## About this exercise
The required lines are those that contain "ltac"; pull them out of the data and copy them.

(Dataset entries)
....................

(** * The Amundsen source connection handler

    A shallow embedding of
    [ingestion/src/metadata/ingestion/source/metadata/amundsen/connection.py]
    ([get_connection] and [test_connection]) together with the collaborators
    it calls.  Python calls that may raise and that act on the outside world
    (the Neo4j server, the workflow store) are computations of a state and
    exception monad over an explicit [World]. *)

From Stdlib Require Import String ZArith.
From stdpp Require Import base option list strings gmap pretty.
(** [{ chunkSize: 1000, chunkOverlap: 200, ...splitterOptions }]: the
    properties of [splitterOptions] (none, when it is [undefined]) are
    copied over the two literal ones. *)
Definition splitterFields (splitterOptions : option (gmap string JsValue))
  : gmap string JsValue :=
  default ∅ splitterOptions ∪ splitterDefaults.

(** The inner loop of [seed]: [for (const chunk of chunks)
    documents.push({ url: page.url, content: chunk })]. *)
Fixpoint push_chunks (page_url : string) (chunks : list string)
         (documents : list Document) : list Document :=
  match chunks with
  | [] => documents
  | chunk :: rest => push_chunks page_url rest (documents ++ [mkDocument page_url chunk])
  end.

(** The documents a page contributes, given the chunks of its text. *)
Definition page_documents (p : Page) (chunks : list string) : list Document :=
  mkDocument (url p) <$> chunks.

Section Seed.

Context {env : Collaborators}.

(** The outer loop of [seed]: [for (const page of pages)]. *)
Fixpoint chunk_pages (splitter : Splitter) (pgs : list Page)
         (documents : list Document) : outcome (list Document) :=
  match pgs with
  | [] => Return documents
  | page :: rest =>
      match splitText splitter (content page) with
      | Return chunks =>
          chunk_pages splitter rest (push_chunks (url page) chunks documents)
      | Throw => Throw
      end
  end.

(** The crawler [seed] constructs: its parameters [maxDepth = 2] and
    [maxPages = 1] take their defaults when omitted and are handed on
    to the constructor. *)
Definition seed_crawler (maxDepth maxPages : option Z) : Crawler :=
  let maxDepth := default 2 maxDepth in
  let maxPages := default 1 maxPages in
  new_Crawler (Some maxDepth) (Some maxPages).

(** [seed(startUrl, maxDepth = 2, maxPages = 1, splitterOptions?)]. *)
Definition seed (startUrl : string) (maxDepth maxPages : option Z)
           (splitterOptions : option (gmap string JsValue))
  : outcome (list Document) :=
  let crawler := seed_crawler maxDepth maxPages in
  match crawl startUrl (mkState crawler []) with
  | (_, Throw) => Throw
  | (_, Return pgs) =>
      match RecursiveCharacterTextSplitter (splitterFields splitterOptions) with
      | Throw => Throw
      | Return splitter => chunk_pages splitter pgs []
      end
  end.

End Seed.

(** ** [sliceIntoChunks] *)

(** [Math.ceil(a / b)] for integers [a] and [b <> 0]. *)
Definition ceil_div (a b : Z) : Z := - ((- a) / b).

(** [arr.slice(start, end)] for integer arguments: a negative index counts
    from the end, both are clamped to the array. *)
Definition js_slice {T} (arr : list T) (start end_ : Z) : list T :=
  let len := Z.of_nat (length arr) in
  let k := if start <? 0 then Z.max (len + start) 0 else Z.min start len in
  let final := if end_ <? 0 then Z.max (len + end_) 0 else Z.min end_ len in
  take (Z.to_nat (final - k)) (drop (Z.to_nat k) arr).

(** [sliceIntoChunks(arr, chunkSize)] for an integer [chunkSize].
    [Array.from({ length: n }, f)] builds [f(_, 0), ..., f(_, n - 1)], and
    nothing when [n] is negative or [NaN] (the quotient [0 / 0]); the
    length [Infinity] (a non-empty array over [0]) makes it throw a
    [RangeError]. *)
Definition sliceIntoChunks {T} (arr : list T) (chunkSize : Z)
  : outcome (list (list T)) :=
  let len := Z.of_nat (length arr) in
  if chunkSize =? 0 then
    if len =? 0 then Return [] else Throw
  else
    Return ((fun i => js_slice arr (i * chunkSize) ((i + 1) * chunkSize))
              <$> seqZ 0 (ceil_div len chunkSize)).

(** ** A small web to run the engine on *)

Module Demo.
(** The scan of [estimate_theta] over the real grid, as [grid_loop_scan]
    describes it, with the split read as a grid index. *)
Lemma estimate_theta_scan (r : Z) (rs : list Z) (it : Item) (its : list Item) :
  let pairs := combine (r :: rs) (it :: its) in
  exists theta se,
    estimate_theta (r :: rs) (it :: its) = Ok (theta, se) /\
    ((theta = 0 /\
      Forall (fun x => log_likelihood x pairs <= -999999) theta_grid)
     \/ (-999999 < log_likelihood theta pairs /\
         first_grid_maximiser pairs theta)).
Proof.
  intros pairs. unfold estimate_theta.
  destruct (grid_loop_scan pairs theta_grid 0 (-999999))
    as (t & l & Hloop & Hscan).
  fold pairs. rewrite Hloop. cbn [bind fst].
  destruct (info_sum_total t (it :: its) 0) as (v & ->). cbn [bind].
  destruct (standard_error_total v) as (se & ->). cbn [bind].
  exists t, (py_min 2 (py_max 0.1 se)). split; [reflexivity|].
  destruct Hscan as [(-> & _ & Hall)|(pre & post & Hsplit & -> & Hbl & Hpre & Hpost)].
  - left. split; [reflexivity|exact Hall].
  - right. split; [exact Hbl|].
    destruct (theta_grid_split pre post t Hsplit) as (k & Hk & -> & Hpos).
    exists k. split; [exact Hk|]. split; [reflexivity|].
    intros j Hj.
    destruct (Hpos j Hj) as [(Hlt & Hin)|[->|(Hgt & Hin)]].
    + pose proof (proj1 (List.Forall_forall _ _) Hpre _ Hin) as H. cbn beta in H.
      split; [lra|]. intros Heq. lra.
    + split; [lra|]. intros _. lia.
    + pose proof (proj1 (List.Forall_forall _ _) Hpost _ Hin) as H. cbn beta in H.
      split; [exact H|]. intros _. lia.
Qed.

(** Fewer than 100000 responses cannot push every grid point down to the
    initial [best_likelihood]. *)
Lemma sentinel_not_reached (pairs : list (Z * Item)) :
  (Z.of_nat (List.length pairs) <= 99999)%Z ->
  ~ Forall (fun x => log_likelihood x pairs <= -999999) theta_grid.
Proof.
  intros Hlen Hall.
  pose proof (proj1 (List.Forall_forall _ _) Hall (grid_point (-30))) as H.
  cbn beta in H.
  assert (Hin : In (grid_point (-30)) theta_grid) by (left; reflexivity).
  specialize (H Hin).
  pose proof (log_likelihood_lower (grid_point (-30)) pairs) as Hlow.
  rewrite INR_IZR_INZ in Hlow.
  apply IZR_le in Hlen. lra.
Qed.

(** Where the scan is right.  For non-empty response and item lists that
    pair up to fewer than 100000 responses, [estimate_theta] returns a point
    of the grid -3.0, -2.9, ..., 3.0 that maximises the accumulated
    log-likelihood, each probability floored at 0.001 before the logarithm,
    and among the maximising grid points the first in ascending order. *)
Theorem estimate_theta_first_grid_maximiser
  (responses : list Z) (items : list Item) :
  responses <> [] -> items <> [] ->
  (Z.of_nat (List.length (combine responses items)) <= 99999)%Z ->
  exists theta se,
    estimate_theta responses items = Ok (theta, se) /\
    first_grid_maximiser (combine responses items) theta.
Proof.
  intros Hr Hi Hlen.
  destruct responses as [|r rs]; [congruence|].
  destruct items as [|it its]; [congruence|].
  destruct (estimate_theta_scan r rs it its)
    as (theta & se & Heq & [(_ & Hall)|(_ & Hmax)]).
  - exfalso. exact (sentinel_not_reached _ Hlen Hall).
  - exists theta, se. split; [exact Heq|exact Hmax].
Qed.

Lemma estimate_theta_first_grid_maximiser_witness :
  exists theta se,
    estimate_theta [4%Z] [mkItem "INNOV_001" 1.2 [-1.5; -0.5; 0.5; 1.5]]
    = Ok (theta, se) /\
    first_grid_maximiser
      (combine [4%Z] [mkItem "INNOV_001" 1.2 [-1.5; -0.5; 0.5; 1.5]]) theta.
Proof.
  apply (estimate_theta_first_grid_maximiser
           [4%Z] [mkItem "INNOV_001" 1.2 [-1.5; -0.5; 0.5; 1.5]]).
  - discriminate.
  - discriminate.
  - cbn. lia.
Defined.

End GridSearchClaims.

Section SentinelFacts.
Import PyReal PurePythonIrt Notions Inputs.
Local Open Scope R_scope.

Lemma combine_repeat {A B : Type} (a : A) (b : B) (n : nat) :
  combine (repeat a n) (repeat b n) = repeat (a, b) n.
Proof. induction n as [|n IH]; cbn; [reflexivity|now rewrite IH]. Qed.

(** Between -3 and 3 both cumulative values of category 2 of [remote_item]
    are clamped to 1, so the category sits on its floor. *)
Lemma remote_item_value (theta : R) :
  -3 <= theta <= 3 -> grm_value theta remote_item 2 = 0.001.
Proof.
  intros Ht. unfold grm_value, remote_item.
  cbn [discrimination difficulty_thresholds].
  rewrite grm_probability_2. unfold safe_logistic, py_max.
  destruct (Rlt_dec 500 (1 * (theta - -2000))); [|lra].
  destruct (Rlt_dec 500 (1 * (theta - -1000))); [|lra].
  destruct (Rlt_dec 0.001 (1 - 1)); lra.
Qed.

Lemma remote_item_likelihood (theta : R) (n : nat) :
  -3 <= theta <= 3 ->
  log_likelihood theta (repeat (2%Z, remote_item) n) = INR n * ln 0.001.
Proof.
  intros Ht. induction n as [|n IH].
  - cbn. lra.
  - cbn [repeat log_likelihood]. rewrite IH, S_INR, remote_item_value by exact Ht.
    rewrite py_max_absorb_l by lra. lra.
Qed.

Lemma grid_point_range (k : Z) :
  (-30 <= k <= 30)%Z -> -3 <= grid_point k <= 3.
Proof.
  intros [Hlo Hhi]. apply IZR_le in Hlo, Hhi. unfold grid_point. lra.
Qed.

Lemma grid_point_zero (k : Z) : 0 = grid_point k -> k = 0%Z.
Proof.
  unfold grid_point. intros H. apply eq_IZR. lra.
Qed.

(** On responses to [remote_item] alone every grid point has the same
    log-likelihood, so the first maximiser is the first grid point, -3.0. *)
Lemma remote_item_first_maximiser (n : nat) :
  first_grid_maximiser (combine (repeat 2%Z n) (repeat remote_item n))
    (grid_point (-30)).
Proof.
  exists (-30)%Z. split; [lia|]. split; [reflexivity|].
  intros j Hj. rewrite combine_repeat.
  rewrite !remote_item_likelihood by (apply grid_point_range; lia).
  split; [lra|]. intros _. lia.
Qed.

(** More than 999999 such responses put that common value below the initial
    [best_likelihood]. *)
Lemma remote_item_below_sentinel (n : nat) (k : Z) :
  999999 < INR n -> (-30 <= k <= 30)%Z ->
  log_likelihood (grid_point k) (combine (repeat 2%Z n) (repeat remote_item n))
  < -999999.
Proof.
  intros Hn Hk. rewrite combine_repeat.
  rewrite remote_item_likelihood by (apply grid_point_range; exact Hk).
  pose proof ln_1000_lower. pose proof ln_floor. nra.
Qed.

(** With so many floored responses that no grid point reaches the initial
    [best_likelihood] of -999999, the scan keeps its initial theta 0.0. *)
Lemma remote_item_estimate (n : nat) :
  999999 < INR (S n) ->
  exists se,
    estimate_theta (repeat 2%Z (S n)) (repeat remote_item (S n)) = Ok (0, se)
    /\ ~ first_grid_maximiser
           (combine (repeat 2%Z (S n)) (repeat remote_item (S n))) 0.
Proof.
  intros Hn.
  assert (Hll : forall k, (-30 <= k <= 30)%Z ->
            log_likelihood (grid_point k)
              (combine (repeat 2%Z (S n)) (repeat remote_item (S n)))
            = INR (S n) * ln 0.001).
  { intros k Hk. rewrite combine_repeat.
    apply remote_item_likelihood, grid_point_range, Hk. }
  assert (Hnot : ~ first_grid_maximiser
           (combine (repeat 2%Z (S n)) (repeat remote_item (S n))) 0).
  { intros (k & Hk & H0 & Hall).
    apply grid_point_zero in H0 as ->.
    destruct (Hall (-30)%Z ltac:(lia)) as [_ Hfirst].
    assert (Hzero : 0 = grid_point 0) by (unfold grid_point; lra).
    rewrite Hzero in Hfirst at 1.
    rewrite !Hll in Hfirst by lia.
    specialize (Hfirst eq_refl). lia. }
  pose proof (estimate_theta_scan 2%Z (repeat 2%Z n) remote_item
                (repeat remote_item n)) as Hscan.
  cbn zeta in Hscan.
  change (2%Z :: repeat 2%Z n) with (repeat 2%Z (S n)) in Hscan.
  change (remote_item :: repeat remote_item n)
    with (repeat remote_item (S n)) in Hscan.
  destruct Hscan as (theta & se & Heq & [(-> & _)|(Hbl & Hmax)]).
  - exists se. split; [exact Heq|exact Hnot].
  - exfalso. destruct Hmax as (k & Hk & -> & _).
    rewrite Hll in Hbl by exact Hk.
    pose proof ln_1000_lower. pose proof ln_floor.
    assert (0 < INR (S n)) by lra. nra.
Qed.

(** When the log-likelihood at 3.0 exceeds that of every other point of
    [-3, 3], the scan ends on the last grid point. *)
Lemma estimate_theta_increasing (r : Z) (rs : list Z) (it : Item)
  (its : list Item) :
  (Z.of_nat (List.length (combine (r :: rs) (it :: its))) <= 99999)%Z ->
  (forall theta, -3 <= theta < 3 ->
     log_likelihood theta (combine (r :: rs) (it :: its))
     < log_likelihood 3 (combine (r :: rs) (it :: its))) ->
  exists se, estimate_theta (r :: rs) (it :: its) = Ok (3, se).
Proof.
  intros Hlen Hinc.
  destruct (estimate_theta_scan r rs it its)
    as (theta & se & Heq & [(_ & Hall)|(_ & k & Hk & -> & Hmax)]).
  { exfalso. exact (sentinel_not_reached _ Hlen Hall). }
  exists se. rewrite Heq. do 2 f_equal.
  destruct (Hmax 30%Z ltac:(lia)) as [Hle _].
  assert (H30 : grid_point 30 = 3) by (unfold grid_point; lra).
  destruct (Z.eq_dec k 30%Z) as [->|Hne]; [exact H30|].
  exfalso.
  pose proof (grid_point_range k Hk) as Hrange.
  assert (Hlt : grid_point k < 3).
  { unfold grid_point. assert (Hk' : (k <= 29)%Z) by lia.
    apply IZR_le in Hk'. lra. }
  pose proof (Hinc (grid_point k) ltac:(lra)).
  rewrite H30 in Hle. lra.
Qed.
Lemma save_intermediate_step_run (item : nat * list (list vec3))
    (model_step_coords : list vec3) (s : State) :
  item.2 !! model_idx = Some model_step_coords →
  length pad_mask = length model_step_coords →
  base_kept s →
  ∃ s' e,
    save_intermediate_step self record structure pad_mask idx_to_rank
      model_idx (intermediate_dir_of self record) item s = (s', Ok ()) ∧
    fs s' = fs s ++ [e] ∧
    step_file self record structure pad_mask model_idx rank t r item e ∧
    base_kept s'.
Proof.
  destruct item as [step step_coords]. cbn [fst snd].
  intros Hmc Hlen (Ht & Hres & Hfresh).
  assert (Hrows : length (mask_select model_step_coords pad_mask) = length t)
    by (by rewrite (mask_select_length _ _ Hlen)).
  destruct (assign_coords_rows t _ Hrows) as (t' & Hv & Hc & Hn & _).
  destruct (assign_is_present_rows true t') as (Hc' & Hn' & Hp').
  set (s1 := mkState (failed s) (fs s) (disk s)
               (<[next_loc s := assign_is_present true t']>
                  (<[next_loc s := t']>
                     (<[next_loc s := t]> (atom_arrays s))))
               (residue_arrays s) (S (next_loc s))).
  set (new_structure := mkStructure (next_loc s) (residues structure)
                          (chains structure) [] (mask structure)).
  set (d := mkStructureData (assign_is_present true t') r (chains structure)
              [] (mask structure)).
  set (path := intermediate_dir_of self record
                 </> intermediate_name record rank step (output_format self)).
  assert (Hread : read_structure new_structure s1 = Ok d).
  { unfold read_structure. cbn. rewrite lookup_insert_eq.
    by rewrite Hres, Hr. }
  exists (emit (WriteFile path (structure_text (output_format self) d None))
            s1).1.
  exists (WriteFile path (structure_text (output_format self) d None)).
  split; [|split; [done|split]].
  - unfold save_intermediate_step.
    rewrite (bind_Ok _ _ s s model_step_coords)
      by (unfold lift; by rewrite Hmc).
    rewrite (bind_Ok _ _ s s (mask_select model_step_coords pad_mask))
      by (unfold lift, unpad; by rewrite decide_True).
    rewrite (bind_Ok _ _ s s1 new_structure)
      by (by apply (assemble_intermediate_run _ _ t t')).
    rewrite (bind_Ok _ _ s1 s1 rank)
      by (unfold lift, rank_of; by rewrite Hrank).
    rewrite (bind_Ok _ _ s1 s1 d) by (by rewrite snapshot_eq, Hread).
    fold path. unfold structure_text.
    destruct Hfmt as [Hpdb|Hcif].
    + by rewrite !decide_True.
    + rewrite !(decide_False (P := output_format self = "pdb"))
        by (rewrite Hcif; discriminate).
      by rewrite !decide_True.
  - exists model_step_coords, d. cbn.
    repeat split; try done; congruence.
  - cbn. rewrite !lookup_insert_ne by lia. repeat split; [done..|lia].
Qed.
(** The sequence [take n ch ++ box :: drop n ch], index by index. *)
Lemma inserted_lookup ch (n : nat) (box : loc) :
  (n <= length ch)%nat ->
  let ch' := take n ch ++ box :: drop n ch in
  length ch' = S (length ch) /\
  ch' !! n = Some box /\
  (forall i, (i < n)%nat -> ch' !! i = ch !! i) /\
  (forall i, (n <= i)%nat -> ch' !! S i = ch !! i).
Proof.
  intros Hn ch'. subst ch'.
  assert (length (take n ch) = n) as Hlen by (rewrite length_take; lia).
  split; [|split; [|split]].
  - rewrite length_app, Hlen. cbn. rewrite length_drop. lia.
  - rewrite lookup_app_r by lia. now rewrite Hlen, Nat.sub_diag.
  - intros i Hi. rewrite lookup_app_l by lia. now apply lookup_take_lt.
  - intros i Hi. rewrite lookup_app_r by lia. rewrite Hlen.
    replace (S i - n)%nat with (S (i - n)) by lia.
    change ((box :: drop n ch) !! S (i - n)) with (drop n ch !! (i - n)%nat).
    rewrite lookup_drop. f_equal. lia.
Qed.

(** C1 (amended).  For a group with [n] children and [0 <= p <= n],
    [add(p, box)] returns normally: the group has one child more, [box]
    is the child at index [p], the children before [p] keep their index
    and those from [p] on move one slot later.  For [p < 0] or [p > n] the
    code makes no range check: no indexing error is raised, the call has
    undefined behaviour. *)
Theorem BoxGroup_add_pos_contract h g G ch p box :
  h !! g = Some G -> variant G = BoxGroup ch ->
  (0 <= p <= Z.of_nat (length ch) ->
     exists ch',
       BoxGroup_add_pos g p box h
       = Returns tt (<[g := set_variant (BoxGroup ch') G]> h) /\
       length ch' = S (length ch) /\
       ch' !! Z.to_nat p = Some box /\
       (forall i, (i < Z.to_nat p)%nat -> ch' !! i = ch !! i) /\
       (forall i, (Z.to_nat p <= i)%nat -> ch' !! S i = ch !! i)) /\
  (p < 0 \/ Z.of_nat (length ch) < p ->
     BoxGroup_add_pos g p box h = Undefined).
Proof.
  intros Hg Hv. split.
  - intros Hp.
    exists (take (Z.to_nat p) ch ++ box :: drop (Z.to_nat p) ch).
    split; [apply (BoxGroup_add_pos_in_range h g G ch p box Hg Hv Hp)|].
    apply inserted_lookup. lia.
  - apply (BoxGroup_add_pos_out_of_range h g G ch p box Hg Hv).
Qed.

(** C6.  For a group with [n] children, [add(n, box)] has exactly the
    outcome of the appending [add(box)]: both return normally with the
    child sequence extended by [box] at its end. *)
Theorem BoxGroup_add_pos_at_count h g G ch box :
  h !! g = Some G -> variant G = BoxGroup ch ->
  BoxGroup_add_pos g (Z.of_nat (length ch)) box h = BoxGroup_add g box h /\
  BoxGroup_add g box h
  = Returns tt (<[g := set_variant (BoxGroup (ch ++ [box])) G]> h).
Proof.
  intros Hg Hv.
  rewrite (BoxGroup_add_store h g G ch box Hg Hv).
  split; [|reflexivity].
  rewrite (BoxGroup_add_pos_in_range h g G ch _ box Hg Hv) by lia.
  rewrite Nat2Z.id, firstn_all, drop_all. reflexivity.
Qed.

(** C7.  [add(box)] returns normally; afterwards the group has exactly
    one child more, its last child is [box], and the children it had
    before are the same handles at the same indices. *)
Theorem BoxGroup_add_appends h g G ch box :
  h !! g = Some G -> variant G = BoxGroup ch ->
  exists h' G' ch',
    BoxGroup_add g box h = Returns tt h' /\
    h' !! g = Some G' /\ variant G' = BoxGroup ch' /\
    length ch' = S (length ch) /\
    last ch' = Some box /\
    take (length ch) ch' = ch /\
    (forall i c, ch !! i = Some c -> ch' !! i = Some c).
Proof.
  intros Hg Hv.
  exists (<[g := set_variant (BoxGroup (ch ++ [box])) G]> h),
         (set_variant (BoxGroup (ch ++ [box])) G), (ch ++ [box]).
  split; [apply (BoxGroup_add_store h g G ch box Hg Hv)|].
  unfold heap in *.
  split; [apply lookup_insert_eq|].
  split; [reflexivity|].
  split; [rewrite length_app; cbn; lia|].
  split; [apply last_snoc|].
  split; [now rewrite take_app_length|].
  intros i c Hi. now apply lookup_app_l_Some.
Qed.

End BoxGroupAdd.

(** ** [lastFontId] *)

Section LastFontId.

Context {num : Type}.
Context {FC : FontContext}.
Implicit Types (h : heap num) (G : Box num) (ch : list loc) (vs : list int).

(** *** The loop bounds *)

Lemma start_empty : BoxGroup_lastFontId_start [] = -1.
Proof. reflexivity. Qed.

(** The loop never starts beyond the last child, whatever the count. *)
Lemma start_le ch :
  (Z.to_nat (BoxGroup_lastFontId_start ch + 1) <= length ch)%nat.
Proof.
  unfold BoxGroup_lastFontId_start, int_of_size_t, size_t_wrap.
  destruct ch as [|c ch]; [vm_compute; lia|].
  set (n := Z.of_nat (length (c :: ch))).
  assert (1 <= n) by (subst n; cbn [length]; lia).
  assert (0 <= (n - 1) mod 2 ^ 64 <= n - 1) as Hw.
  { split; [apply Z.mod_pos_bound; lia | apply Z.mod_le; lia]. }
  assert (((n - 1) mod 2 ^ 64 + 2 ^ 31) mod 2 ^ 32
          <= (n - 1) mod 2 ^ 64 + 2 ^ 31) as Hi
    by (apply Z.mod_le; lia).
  lia.
Qed.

....................

## Result of the task
    destruct (Hall (-30)%Z ltac:(lia)) as [_ Hfirst].
  destruct (Hmax 30%Z ltac:(lia)) as [Hle _].
  pose proof (Hinc (grid_point k) ltac:(lra)).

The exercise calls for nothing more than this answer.